▶ **TASK INSTRUCTIONS**
Write out the lines from the top of the material through the line with "rewrite (send_spec st", exactly and with nothing added.
═════ DATA
(** ** What becomes of a notification *)

Section sent.
Context {IW : iworld}.
Context `{PW : pworld, !quiet}.
Context (kernel : Z) (server : ipc_kmsg → option ipc_kmsg) (self : Z) (fuel : nat).

(** The message is the last of its port, queued or handed to a thread. *)
Record last_sent (p : Z) (m : ipc_kmsg) (st st' : pstate) : Prop := {
  ac_queues : queues_wf (ps_ports st') (ps_psets st');
  ac_order : ∃ ws, ps_woken st' = ws ++ ps_woken st ∧ port_messages st p ++ [m] = delivered ws ++ port_messages st' p;
  ac_others q : q ≠ p → port_messages st' q = port_messages st q;
  ac_notes : ps_notes st' = ps_notes st;
}.

Section delivery.
Context (st : pstate) (p : Z) (port : ipc_port) (m : ipc_kmsg) (caps : rights_t) (tr : transit_t).
Hypothesis Hok : rights_ok caps ((MACH_PORT_TYPE_SEND_ONCE, p) :: tr) st.
Hypothesis Hul : unlocked_ports st.
Hypothesis Hw : queues_wf (ps_ports st) (ps_psets st).
Hypothesis Hp : ps_ports st !! p = Some port.
Hypothesis Hv : IP_VALID p = true.
Hypothesis Hr : ip_receiver port ≠ kernel.
Hypothesis Hm : ikm_remote_port m = p.
Hypothesis Hb : has (ikm_bits m) MACH_MSGH_BITS_CIRCULAR = false.
Hypothesis Hu : unqueued st m.

Lemma live_sent :
  ip_active port = true → 0 ≤ ip_msgcount port → ip_msgcount port + 1 < 2 ^ 32 →
  ∃ st', ipc_mqueue_send_always kernel server self (S fuel) st m = Ok st' ∧ unlocked_ports st' ∧
    rights_ok caps ((MACH_PORT_TYPE_SEND_ONCE, p) :: tr) st' ∧ last_sent p m st st'.
Proof using All.
  intros Ha Hn0 Hn1. destruct (home_queue st p port Hw Hp) as (mq & Hq & Hl & Hc).
  unfold ipc_mqueue_send_always.
  rewrite (send_spec st p port (home p port) mq) by (done || by apply (Hul p)).
  unfold send_state. change (accepts MACH_SEND_ALWAYS m port) with ((ip_msgcount port <? ip_qlimit port) || true || (MACH_MSGH_BITS_REMOTE (ikm_bits m) =? MACH_MSG_TYPE_PORT_SEND_ONCE)).
  rewrite orb_true_r. ostep. eexists. split; [done|].
  assert (Hwf : queues_wf (ps_ports (at_queue st p (deliver_port mq) (home p port) (deliver_queue mq m) (deliver_woken mq m port)
    (S (S (ps_clock st))))) (ps_psets (at_queue st p (deliver_port mq) (home p port) (deliver_queue mq m) (deliver_woken mq m port)
    (S (S (ps_clock st)))))).
  { revert Hu Hp Hq. rewrite <-Hm. intros. by apply (delivery_wf st m port mq). }
  split; [|split; [|split; [exact Hwf|..]]].
  - eapply unlocked_after; [apply gentle_deliver|exact Hul].
  - apply rights_counts; [|done]. intros port0. unfold deliver_port. by destruct (receiver_of mq).
  - exists (deliver_woken mq m port). split; [done|].
    assert (port_messages st p = mine p (imq_messages mq)) as Hpm by (apply (port_messages_home st p port); [done..|apply Hq]).
    rewrite (messages_after st p _ (home p port) mq _ _ _ Hq (gentle_deliver mq) Hw p port Hwf Hp), decide_True by done.
    rewrite Hpm. unfold deliver_queue, deliver_woken, receiver_of. destruct Hc as [Hc|Hc]; rewrite Hc; simpl.
    + by rewrite mine_app, (mine_here p m []).
    + destruct (imq_threads mq); simpl; [by rewrite ?Hc; simpl; rewrite (mine_here p m [])|by rewrite ?Hc].
  - intros x Hx. destruct (ps_ports st !! x) as [portx|] eqn:Hpx.
    + rewrite (messages_after st p _ (home p port) mq _ _ _ Hq (gentle_deliver mq) Hw x portx Hwf Hpx). case_decide as Hd; [|done].
      rewrite (port_messages_home st x portx mq) by (done || rewrite Hd; apply Hq).
      unfold deliver_queue. destruct (receiver_of mq); [done|]. simpl. rewrite mine_app, (mine_other x m []) by congruence.
      by rewrite app_nil_r.
    + unfold port_messages. rewrite at_queue_port by done. by rewrite Hpx.
  - done.
Qed.

Lemma dead_sent :
  ip_active port = false →
  ∃ st', ipc_mqueue_send_always kernel server self (S fuel) st m = Ok st' ∧ unlocked_ports st' ∧
    rights_ok caps tr st' ∧ ps_notes st' = kmsg_gone m :: ps_notes st ∧ ps_woken st' = ps_woken st.
Proof using All.
  intros Ha. destruct (ra_port _ _ _ Hok p port Hp) as [_ Hrefs _ _]. cbn [carried] in Hrefs. unfold covers in Hrefs.
  rewrite Z.eqb_refl in Hrefs. simpl in Hrefs. pose proof (tally_nonneg has_port caps p). pose proof (carried_nonneg has_port tr p).
  unfold ipc_mqueue_send_always. cbn [ipc_mqueue_send]. rewrite Hm, Hv. ostep.
  rewrite (ip_lock_quiet st p port) by (done || by apply (Hul p)). ostep. unfold pget at 1. rewrite put_get. ostep.
  change (ip_receiver (set_ip_locked port true)) with (ip_receiver port). rewrite (proj2 (Z.eqb_neq _ _) Hr), Hb.
  unfold send_round. rewrite Hm. unfold pget at 1. rewrite put_get. ostep. cbn [ip_active set_ip_locked]. rewrite Ha. ostep.
  unfold send_dead. rewrite Hm. rewrite (release_eq _ _ _ (put_get _ _ _)). simpl ip_references.
  rewrite (proj2 (Z.ltb_lt _ _)), (proj2 (Z.leb_le _ _)) by lia. ostep. rewrite put_put.
  rewrite (ip_check_unlock_spec _ _ _ (put_get _ _ _)) by done. ostep.
  pose proof (rights_release caps tr st (ptick st) MACH_PORT_TYPE_SEND_ONCE p port Hok ltac:(done) Hp Ha ltac:(done) ltac:(done)) as Hok'.
  match goal with |- context [notify ?x _] => assert (x = unlocked (ptick st) p (referenced port (-1))) as -> end.
  { pose proof (Hul p port Hp) as Hl. unfold unlocked. simpl ip_references. case_match.
    - unfold put, with_ports. simpl. by rewrite delete_insert_eq.
    - rewrite put_put. destruct port; simpl in *; by subst. }
  eexists. split; [done|]. split; [|split; [by eapply rights_ext; [exact Hok'|..]|]].
  - apply (unlocked_ports_unlocked st (ptick st) p _ []); [exact Hul|apply tick_touched, touched_refl|exact (Hul p port Hp)].
  - unfold unlocked. case_match; done.
Qed.
(* ===== verification/IpcExamples.v ===== *)
(** * Concrete states

    A world whose allocator always finds memory and in which no other thread
    runs, a space created in it, a few ports; the theorems applied to them,
    and the behaviours that differ from what the comments of the code
    promise, evaluated. *)

From stdpp Require Import prelude list gmap.
From S2P Require Import Prelude MachPort IpcSplay IpcTypes IpcHash IpcTable IpcEntry IpcInv.
From S2P Require Import IpcDealloc IpcGrow IpcAlloc IpcAllocName IpcUpdate IpcSpace IpcPort.
From S2P Require Import IpcDnreq IpcPortRights IpcCircular IpcPset IpcPsetInv IpcDestroy IpcRight IpcRightEq.

(** ** A space *)

#[export] Instance demo_world : iworld := {|
  space_addr := 0x1000;
  ipc_hash_global_size := 4;
  w_alloc c st := let p := 0x8000 + 64 * Z.of_nat c in
    match st_ites st !! p with Some _ => None | None => Some p end;
  w_other _ st := st;
|}.

#[export] Instance demo_rely : others_rely.
Proof. intros c st _. reflexivity. Qed.

#[export] Instance demo_name_rely name : name_rely name (λ _, True).
Proof.
  split; [done| |done]. intros c st p. simpl. case_match; [done|]. by intros [= <-].
Qed.

Definition demo_start : istate :=
  IST_ (IS 0 false false false [] 0 0 0 (IST 0 ITE_NULL [] []) 0 0 0 false) ∅ [[]; []; []; []] 0.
══════════
▶ **SOLVED EXERCISE**
(** ** What becomes of a notification *)

Section sent.
Context {IW : iworld}.
Context `{PW : pworld, !quiet}.
Context (kernel : Z) (server : ipc_kmsg → option ipc_kmsg) (self : Z) (fuel : nat).

(** The message is the last of its port, queued or handed to a thread. *)
Record last_sent (p : Z) (m : ipc_kmsg) (st st' : pstate) : Prop := {
  ac_queues : queues_wf (ps_ports st') (ps_psets st');
  ac_order : ∃ ws, ps_woken st' = ws ++ ps_woken st ∧ port_messages st p ++ [m] = delivered ws ++ port_messages st' p;
  ac_others q : q ≠ p → port_messages st' q = port_messages st q;
  ac_notes : ps_notes st' = ps_notes st;
}.

Section delivery.
Context (st : pstate) (p : Z) (port : ipc_port) (m : ipc_kmsg) (caps : rights_t) (tr : transit_t).
Hypothesis Hok : rights_ok caps ((MACH_PORT_TYPE_SEND_ONCE, p) :: tr) st.
Hypothesis Hul : unlocked_ports st.
Hypothesis Hw : queues_wf (ps_ports st) (ps_psets st).
Hypothesis Hp : ps_ports st !! p = Some port.
Hypothesis Hv : IP_VALID p = true.
Hypothesis Hr : ip_receiver port ≠ kernel.
Hypothesis Hm : ikm_remote_port m = p.
Hypothesis Hb : has (ikm_bits m) MACH_MSGH_BITS_CIRCULAR = false.
Hypothesis Hu : unqueued st m.

Lemma live_sent :
  ip_active port = true → 0 ≤ ip_msgcount port → ip_msgcount port + 1 < 2 ^ 32 →
  ∃ st', ipc_mqueue_send_always kernel server self (S fuel) st m = Ok st' ∧ unlocked_ports st' ∧
    rights_ok caps ((MACH_PORT_TYPE_SEND_ONCE, p) :: tr) st' ∧ last_sent p m st st'.
Proof using All.
  intros Ha Hn0 Hn1. destruct (home_queue st p port Hw Hp) as (mq & Hq & Hl & Hc).
  unfold ipc_mqueue_send_always.
  rewrite (send_spec st p port (home p port) mq) by (done || by apply (Hul p)).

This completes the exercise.